[Supplied data — start]
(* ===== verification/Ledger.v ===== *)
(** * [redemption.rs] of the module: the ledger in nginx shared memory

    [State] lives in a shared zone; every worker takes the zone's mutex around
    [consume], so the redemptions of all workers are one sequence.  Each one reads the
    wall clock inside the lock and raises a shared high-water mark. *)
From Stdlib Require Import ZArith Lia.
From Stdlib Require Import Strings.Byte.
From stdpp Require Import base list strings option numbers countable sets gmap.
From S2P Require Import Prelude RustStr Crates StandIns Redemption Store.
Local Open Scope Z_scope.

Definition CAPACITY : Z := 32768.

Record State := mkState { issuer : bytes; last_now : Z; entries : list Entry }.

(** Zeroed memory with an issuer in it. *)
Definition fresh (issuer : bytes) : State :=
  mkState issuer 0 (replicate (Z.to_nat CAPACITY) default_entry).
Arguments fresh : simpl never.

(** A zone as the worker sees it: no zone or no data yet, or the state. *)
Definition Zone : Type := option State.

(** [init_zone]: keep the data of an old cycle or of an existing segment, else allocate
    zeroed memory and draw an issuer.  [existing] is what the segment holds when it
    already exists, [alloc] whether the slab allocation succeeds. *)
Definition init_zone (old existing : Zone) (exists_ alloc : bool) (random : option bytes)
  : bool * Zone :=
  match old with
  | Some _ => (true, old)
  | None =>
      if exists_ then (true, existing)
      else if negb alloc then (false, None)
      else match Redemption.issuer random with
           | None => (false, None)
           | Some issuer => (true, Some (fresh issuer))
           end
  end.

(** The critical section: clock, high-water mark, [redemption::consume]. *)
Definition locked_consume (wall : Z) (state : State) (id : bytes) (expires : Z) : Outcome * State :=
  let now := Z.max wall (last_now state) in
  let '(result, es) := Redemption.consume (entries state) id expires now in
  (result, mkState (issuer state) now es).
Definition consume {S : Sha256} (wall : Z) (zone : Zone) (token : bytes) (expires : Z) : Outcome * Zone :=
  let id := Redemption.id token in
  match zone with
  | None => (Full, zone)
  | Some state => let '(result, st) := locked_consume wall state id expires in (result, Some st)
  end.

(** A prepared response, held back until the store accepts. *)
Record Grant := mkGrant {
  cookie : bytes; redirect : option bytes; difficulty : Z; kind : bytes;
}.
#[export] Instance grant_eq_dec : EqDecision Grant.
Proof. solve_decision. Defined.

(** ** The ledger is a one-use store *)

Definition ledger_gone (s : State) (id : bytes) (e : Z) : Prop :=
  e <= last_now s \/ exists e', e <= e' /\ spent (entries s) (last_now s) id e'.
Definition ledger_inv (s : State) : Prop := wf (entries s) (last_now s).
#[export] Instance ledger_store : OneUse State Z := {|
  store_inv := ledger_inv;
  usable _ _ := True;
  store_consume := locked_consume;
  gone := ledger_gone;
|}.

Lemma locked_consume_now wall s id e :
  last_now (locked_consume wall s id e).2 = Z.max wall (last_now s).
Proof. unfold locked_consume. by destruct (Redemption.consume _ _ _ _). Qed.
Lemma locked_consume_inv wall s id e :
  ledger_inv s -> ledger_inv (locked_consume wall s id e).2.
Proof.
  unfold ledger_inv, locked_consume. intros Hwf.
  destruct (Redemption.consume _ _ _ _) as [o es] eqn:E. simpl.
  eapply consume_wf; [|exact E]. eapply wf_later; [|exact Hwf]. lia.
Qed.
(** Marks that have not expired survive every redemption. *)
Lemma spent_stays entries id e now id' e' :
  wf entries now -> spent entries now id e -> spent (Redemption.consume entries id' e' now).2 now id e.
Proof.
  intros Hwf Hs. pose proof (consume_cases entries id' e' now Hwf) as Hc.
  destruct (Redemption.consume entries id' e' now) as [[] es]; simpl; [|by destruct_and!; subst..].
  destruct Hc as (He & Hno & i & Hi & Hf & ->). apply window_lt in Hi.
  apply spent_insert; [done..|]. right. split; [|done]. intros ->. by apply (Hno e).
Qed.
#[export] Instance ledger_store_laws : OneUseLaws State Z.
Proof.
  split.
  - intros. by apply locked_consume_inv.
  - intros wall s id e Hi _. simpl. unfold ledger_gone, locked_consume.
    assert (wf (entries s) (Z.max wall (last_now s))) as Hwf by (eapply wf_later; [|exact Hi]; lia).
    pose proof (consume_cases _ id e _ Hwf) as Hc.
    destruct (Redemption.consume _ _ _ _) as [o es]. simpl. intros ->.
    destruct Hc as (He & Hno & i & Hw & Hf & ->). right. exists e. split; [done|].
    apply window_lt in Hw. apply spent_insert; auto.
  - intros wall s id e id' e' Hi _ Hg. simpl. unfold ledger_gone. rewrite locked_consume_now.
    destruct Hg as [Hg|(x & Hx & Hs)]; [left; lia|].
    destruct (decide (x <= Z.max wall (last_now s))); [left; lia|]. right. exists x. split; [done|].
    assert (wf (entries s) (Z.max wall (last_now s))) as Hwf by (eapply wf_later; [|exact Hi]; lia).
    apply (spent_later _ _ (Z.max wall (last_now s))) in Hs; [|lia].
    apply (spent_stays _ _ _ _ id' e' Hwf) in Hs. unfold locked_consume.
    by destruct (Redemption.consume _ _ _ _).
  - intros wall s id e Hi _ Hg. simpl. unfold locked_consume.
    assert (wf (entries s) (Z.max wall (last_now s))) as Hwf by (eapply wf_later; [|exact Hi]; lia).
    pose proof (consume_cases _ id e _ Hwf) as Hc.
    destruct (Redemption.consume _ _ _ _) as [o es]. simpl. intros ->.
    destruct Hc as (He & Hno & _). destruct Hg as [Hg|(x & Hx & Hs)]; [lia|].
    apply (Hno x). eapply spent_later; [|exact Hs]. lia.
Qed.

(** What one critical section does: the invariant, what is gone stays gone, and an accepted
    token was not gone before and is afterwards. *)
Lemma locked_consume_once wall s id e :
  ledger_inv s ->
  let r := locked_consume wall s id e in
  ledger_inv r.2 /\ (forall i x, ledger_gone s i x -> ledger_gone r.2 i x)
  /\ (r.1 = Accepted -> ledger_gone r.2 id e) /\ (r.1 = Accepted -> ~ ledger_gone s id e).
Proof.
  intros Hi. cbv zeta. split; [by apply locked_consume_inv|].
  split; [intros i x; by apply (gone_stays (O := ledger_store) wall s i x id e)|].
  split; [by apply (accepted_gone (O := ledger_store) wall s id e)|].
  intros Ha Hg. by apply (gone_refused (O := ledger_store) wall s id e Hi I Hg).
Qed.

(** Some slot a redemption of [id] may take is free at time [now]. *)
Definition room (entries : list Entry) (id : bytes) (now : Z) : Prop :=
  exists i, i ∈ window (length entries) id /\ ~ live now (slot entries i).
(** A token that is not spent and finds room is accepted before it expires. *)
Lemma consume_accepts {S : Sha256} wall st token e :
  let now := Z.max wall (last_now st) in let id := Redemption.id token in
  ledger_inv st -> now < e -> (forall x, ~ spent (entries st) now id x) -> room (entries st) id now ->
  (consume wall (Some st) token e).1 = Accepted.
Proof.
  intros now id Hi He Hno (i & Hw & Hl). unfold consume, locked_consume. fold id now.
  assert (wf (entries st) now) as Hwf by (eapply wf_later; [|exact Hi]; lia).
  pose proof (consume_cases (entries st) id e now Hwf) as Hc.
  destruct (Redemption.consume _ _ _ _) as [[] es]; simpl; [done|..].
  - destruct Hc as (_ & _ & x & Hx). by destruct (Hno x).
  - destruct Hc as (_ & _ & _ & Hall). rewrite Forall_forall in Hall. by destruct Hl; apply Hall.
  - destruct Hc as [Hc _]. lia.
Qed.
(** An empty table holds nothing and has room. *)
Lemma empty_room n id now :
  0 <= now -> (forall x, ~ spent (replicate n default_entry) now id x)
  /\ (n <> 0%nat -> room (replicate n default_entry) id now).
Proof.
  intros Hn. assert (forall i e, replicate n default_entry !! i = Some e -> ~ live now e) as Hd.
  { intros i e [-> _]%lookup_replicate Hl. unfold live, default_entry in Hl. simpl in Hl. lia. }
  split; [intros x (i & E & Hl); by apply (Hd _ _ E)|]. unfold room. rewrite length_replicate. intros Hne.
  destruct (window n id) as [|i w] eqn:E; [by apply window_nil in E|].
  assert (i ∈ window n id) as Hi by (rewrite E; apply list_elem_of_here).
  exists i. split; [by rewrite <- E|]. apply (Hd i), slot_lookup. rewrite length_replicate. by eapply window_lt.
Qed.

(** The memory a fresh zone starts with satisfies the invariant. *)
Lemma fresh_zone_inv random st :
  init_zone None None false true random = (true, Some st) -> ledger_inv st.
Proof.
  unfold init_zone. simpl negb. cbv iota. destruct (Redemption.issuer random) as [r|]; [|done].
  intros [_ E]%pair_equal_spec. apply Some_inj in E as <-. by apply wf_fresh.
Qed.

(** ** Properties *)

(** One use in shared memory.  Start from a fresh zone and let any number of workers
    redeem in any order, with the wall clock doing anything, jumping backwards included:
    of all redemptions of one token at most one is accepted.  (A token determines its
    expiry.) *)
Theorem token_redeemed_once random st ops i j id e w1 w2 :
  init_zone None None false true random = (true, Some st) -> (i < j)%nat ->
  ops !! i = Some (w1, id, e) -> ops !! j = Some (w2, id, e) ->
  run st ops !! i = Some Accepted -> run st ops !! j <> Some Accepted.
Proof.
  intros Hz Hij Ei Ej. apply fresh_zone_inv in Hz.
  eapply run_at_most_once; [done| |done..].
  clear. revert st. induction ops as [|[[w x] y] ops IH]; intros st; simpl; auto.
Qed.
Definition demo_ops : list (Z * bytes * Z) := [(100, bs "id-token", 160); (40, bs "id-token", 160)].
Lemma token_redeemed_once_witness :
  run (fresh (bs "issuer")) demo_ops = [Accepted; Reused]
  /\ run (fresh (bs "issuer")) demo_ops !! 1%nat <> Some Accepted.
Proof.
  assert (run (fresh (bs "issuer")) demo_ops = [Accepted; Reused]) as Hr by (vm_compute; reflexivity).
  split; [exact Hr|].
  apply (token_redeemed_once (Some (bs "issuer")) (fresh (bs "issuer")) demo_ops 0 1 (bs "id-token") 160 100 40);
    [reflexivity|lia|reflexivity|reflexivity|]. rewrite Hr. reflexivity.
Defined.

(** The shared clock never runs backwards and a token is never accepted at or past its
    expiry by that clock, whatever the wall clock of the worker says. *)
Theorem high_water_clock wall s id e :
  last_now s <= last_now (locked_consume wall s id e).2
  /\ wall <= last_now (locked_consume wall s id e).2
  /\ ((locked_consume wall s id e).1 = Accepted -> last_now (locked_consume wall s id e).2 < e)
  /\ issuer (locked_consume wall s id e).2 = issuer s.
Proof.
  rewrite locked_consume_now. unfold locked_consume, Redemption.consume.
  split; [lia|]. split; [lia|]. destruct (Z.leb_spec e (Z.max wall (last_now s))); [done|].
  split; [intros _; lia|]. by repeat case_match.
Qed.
[Supplied data — finish]
[Supplied data — start]
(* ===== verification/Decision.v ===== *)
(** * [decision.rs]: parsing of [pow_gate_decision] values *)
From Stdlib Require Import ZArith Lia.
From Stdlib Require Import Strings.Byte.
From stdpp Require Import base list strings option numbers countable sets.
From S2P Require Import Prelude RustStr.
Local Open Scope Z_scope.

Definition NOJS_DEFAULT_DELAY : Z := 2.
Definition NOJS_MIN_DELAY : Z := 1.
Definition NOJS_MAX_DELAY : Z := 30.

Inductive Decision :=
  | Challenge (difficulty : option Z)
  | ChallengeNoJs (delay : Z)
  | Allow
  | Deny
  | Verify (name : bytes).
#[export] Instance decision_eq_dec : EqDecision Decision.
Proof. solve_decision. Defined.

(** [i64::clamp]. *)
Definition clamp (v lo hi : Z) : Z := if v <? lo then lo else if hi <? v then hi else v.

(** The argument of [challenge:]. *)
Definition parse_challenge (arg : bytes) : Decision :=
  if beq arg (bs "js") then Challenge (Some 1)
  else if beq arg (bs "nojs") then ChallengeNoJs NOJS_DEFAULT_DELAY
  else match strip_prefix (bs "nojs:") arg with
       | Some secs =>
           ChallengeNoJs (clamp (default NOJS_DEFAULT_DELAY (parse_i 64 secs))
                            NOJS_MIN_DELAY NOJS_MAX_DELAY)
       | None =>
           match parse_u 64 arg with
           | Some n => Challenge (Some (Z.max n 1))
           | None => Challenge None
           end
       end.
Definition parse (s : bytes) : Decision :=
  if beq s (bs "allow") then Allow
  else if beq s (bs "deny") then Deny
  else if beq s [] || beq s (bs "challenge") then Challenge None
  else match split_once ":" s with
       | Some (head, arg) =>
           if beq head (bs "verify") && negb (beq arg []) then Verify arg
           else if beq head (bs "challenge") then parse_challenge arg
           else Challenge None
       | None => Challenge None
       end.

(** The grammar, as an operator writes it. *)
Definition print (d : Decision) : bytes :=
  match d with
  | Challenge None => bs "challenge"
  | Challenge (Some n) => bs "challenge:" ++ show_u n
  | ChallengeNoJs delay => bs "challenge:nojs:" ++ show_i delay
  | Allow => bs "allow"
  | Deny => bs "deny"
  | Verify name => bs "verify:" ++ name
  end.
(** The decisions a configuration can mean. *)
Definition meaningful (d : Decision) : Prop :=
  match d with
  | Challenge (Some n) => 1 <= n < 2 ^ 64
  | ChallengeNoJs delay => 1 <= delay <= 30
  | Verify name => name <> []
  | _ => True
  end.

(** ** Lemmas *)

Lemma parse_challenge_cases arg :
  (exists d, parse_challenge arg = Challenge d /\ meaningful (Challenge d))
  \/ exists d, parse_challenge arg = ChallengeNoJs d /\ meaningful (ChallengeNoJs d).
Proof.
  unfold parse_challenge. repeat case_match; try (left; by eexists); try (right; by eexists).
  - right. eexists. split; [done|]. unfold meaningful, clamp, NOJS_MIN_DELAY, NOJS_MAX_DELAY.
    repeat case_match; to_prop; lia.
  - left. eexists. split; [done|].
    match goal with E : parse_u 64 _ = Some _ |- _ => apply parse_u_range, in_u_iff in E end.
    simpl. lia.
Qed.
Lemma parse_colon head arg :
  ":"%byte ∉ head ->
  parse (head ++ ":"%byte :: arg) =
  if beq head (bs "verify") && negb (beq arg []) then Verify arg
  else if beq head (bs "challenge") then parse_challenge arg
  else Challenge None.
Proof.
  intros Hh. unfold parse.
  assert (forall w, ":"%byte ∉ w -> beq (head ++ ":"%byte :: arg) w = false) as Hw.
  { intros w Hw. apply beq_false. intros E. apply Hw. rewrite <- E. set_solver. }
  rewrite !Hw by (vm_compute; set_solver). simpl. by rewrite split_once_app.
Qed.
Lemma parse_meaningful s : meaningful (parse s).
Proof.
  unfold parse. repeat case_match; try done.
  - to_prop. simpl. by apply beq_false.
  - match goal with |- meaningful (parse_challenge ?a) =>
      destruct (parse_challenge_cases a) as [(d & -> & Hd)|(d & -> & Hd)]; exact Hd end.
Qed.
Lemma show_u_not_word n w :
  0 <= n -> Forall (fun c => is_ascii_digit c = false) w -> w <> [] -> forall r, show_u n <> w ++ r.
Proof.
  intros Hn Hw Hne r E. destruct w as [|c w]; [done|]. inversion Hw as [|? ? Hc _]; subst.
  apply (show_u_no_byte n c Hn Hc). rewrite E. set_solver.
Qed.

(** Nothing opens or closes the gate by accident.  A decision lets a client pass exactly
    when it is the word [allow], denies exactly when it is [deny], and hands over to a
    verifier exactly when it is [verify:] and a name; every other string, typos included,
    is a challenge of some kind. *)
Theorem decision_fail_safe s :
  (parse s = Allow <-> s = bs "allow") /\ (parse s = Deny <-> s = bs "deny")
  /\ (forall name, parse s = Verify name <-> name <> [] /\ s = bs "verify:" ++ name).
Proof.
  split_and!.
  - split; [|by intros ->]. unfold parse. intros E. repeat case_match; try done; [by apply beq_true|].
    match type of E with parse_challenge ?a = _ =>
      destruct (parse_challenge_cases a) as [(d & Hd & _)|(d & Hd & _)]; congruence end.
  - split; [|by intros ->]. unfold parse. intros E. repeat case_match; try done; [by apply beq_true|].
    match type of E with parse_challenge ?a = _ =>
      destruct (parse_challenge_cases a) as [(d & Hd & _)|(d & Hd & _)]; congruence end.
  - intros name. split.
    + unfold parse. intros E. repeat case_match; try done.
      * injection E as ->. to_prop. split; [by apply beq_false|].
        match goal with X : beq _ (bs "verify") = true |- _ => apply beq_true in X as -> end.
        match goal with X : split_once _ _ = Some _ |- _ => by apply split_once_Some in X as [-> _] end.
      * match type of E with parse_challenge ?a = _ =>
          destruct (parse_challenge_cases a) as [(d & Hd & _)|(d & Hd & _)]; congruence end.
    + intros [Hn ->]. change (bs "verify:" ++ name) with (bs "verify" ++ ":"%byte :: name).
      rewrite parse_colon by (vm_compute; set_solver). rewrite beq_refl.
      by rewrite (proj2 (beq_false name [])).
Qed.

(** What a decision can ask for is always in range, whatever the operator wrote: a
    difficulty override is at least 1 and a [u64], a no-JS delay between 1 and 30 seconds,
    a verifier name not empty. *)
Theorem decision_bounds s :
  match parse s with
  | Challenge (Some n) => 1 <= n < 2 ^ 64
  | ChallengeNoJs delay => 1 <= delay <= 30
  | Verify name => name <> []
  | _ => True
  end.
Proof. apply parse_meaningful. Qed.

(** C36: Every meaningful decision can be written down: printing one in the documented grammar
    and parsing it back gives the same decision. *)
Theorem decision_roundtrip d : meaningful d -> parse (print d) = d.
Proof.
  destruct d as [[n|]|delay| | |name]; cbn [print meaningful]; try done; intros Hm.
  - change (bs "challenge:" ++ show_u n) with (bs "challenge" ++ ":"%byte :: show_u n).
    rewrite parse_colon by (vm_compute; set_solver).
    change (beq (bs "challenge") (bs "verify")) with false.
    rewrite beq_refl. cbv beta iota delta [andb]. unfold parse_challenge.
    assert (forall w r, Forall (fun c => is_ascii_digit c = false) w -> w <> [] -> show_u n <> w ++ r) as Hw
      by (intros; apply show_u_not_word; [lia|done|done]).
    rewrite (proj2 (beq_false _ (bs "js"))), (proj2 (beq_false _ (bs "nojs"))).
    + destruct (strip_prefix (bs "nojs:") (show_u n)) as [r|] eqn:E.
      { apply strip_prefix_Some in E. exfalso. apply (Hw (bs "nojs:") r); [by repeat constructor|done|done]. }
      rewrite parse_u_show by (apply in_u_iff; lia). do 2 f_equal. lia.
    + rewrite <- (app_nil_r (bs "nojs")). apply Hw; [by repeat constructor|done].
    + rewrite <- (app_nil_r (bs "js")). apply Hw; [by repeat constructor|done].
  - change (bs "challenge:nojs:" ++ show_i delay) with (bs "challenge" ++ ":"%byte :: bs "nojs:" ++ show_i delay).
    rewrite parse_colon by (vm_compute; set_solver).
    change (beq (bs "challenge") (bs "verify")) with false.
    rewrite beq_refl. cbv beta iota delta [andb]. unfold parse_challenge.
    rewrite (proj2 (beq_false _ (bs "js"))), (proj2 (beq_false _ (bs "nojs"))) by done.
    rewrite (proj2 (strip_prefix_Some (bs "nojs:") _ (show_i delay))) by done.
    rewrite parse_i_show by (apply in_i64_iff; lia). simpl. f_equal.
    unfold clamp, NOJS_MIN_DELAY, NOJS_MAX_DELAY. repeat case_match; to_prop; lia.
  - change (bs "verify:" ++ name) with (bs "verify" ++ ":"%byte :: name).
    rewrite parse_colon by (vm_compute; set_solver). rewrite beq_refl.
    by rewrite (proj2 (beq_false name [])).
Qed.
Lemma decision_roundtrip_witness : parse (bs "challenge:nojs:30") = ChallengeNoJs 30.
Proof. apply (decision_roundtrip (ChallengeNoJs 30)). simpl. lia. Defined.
[Supplied data — finish]
Action item =
All that is wanted is an exact copy of the lines above from the one with "Theorem decision_fail_safe s" through the one with "[by apply beq_false|].", with both ends included.

Response =
Theorem decision_fail_safe s :
  (parse s = Allow <-> s = bs "allow") /\ (parse s = Deny <-> s = bs "deny")
  /\ (forall name, parse s = Verify name <-> name <> [] /\ s = bs "verify:" ++ name).
Proof.
  split_and!.
  - split; [|by intros ->]. unfold parse. intros E. repeat case_match; try done; [by apply beq_true|].
    match type of E with parse_challenge ?a = _ =>
      destruct (parse_challenge_cases a) as [(d & Hd & _)|(d & Hd & _)]; congruence end.
  - split; [|by intros ->]. unfold parse. intros E. repeat case_match; try done; [by apply beq_true|].
    match type of E with parse_challenge ?a = _ =>
      destruct (parse_challenge_cases a) as [(d & Hd & _)|(d & Hd & _)]; congruence end.
  - intros name. split.
    + unfold parse. intros E. repeat case_match; try done.
      * injection E as ->. to_prop. split; [by apply beq_false|].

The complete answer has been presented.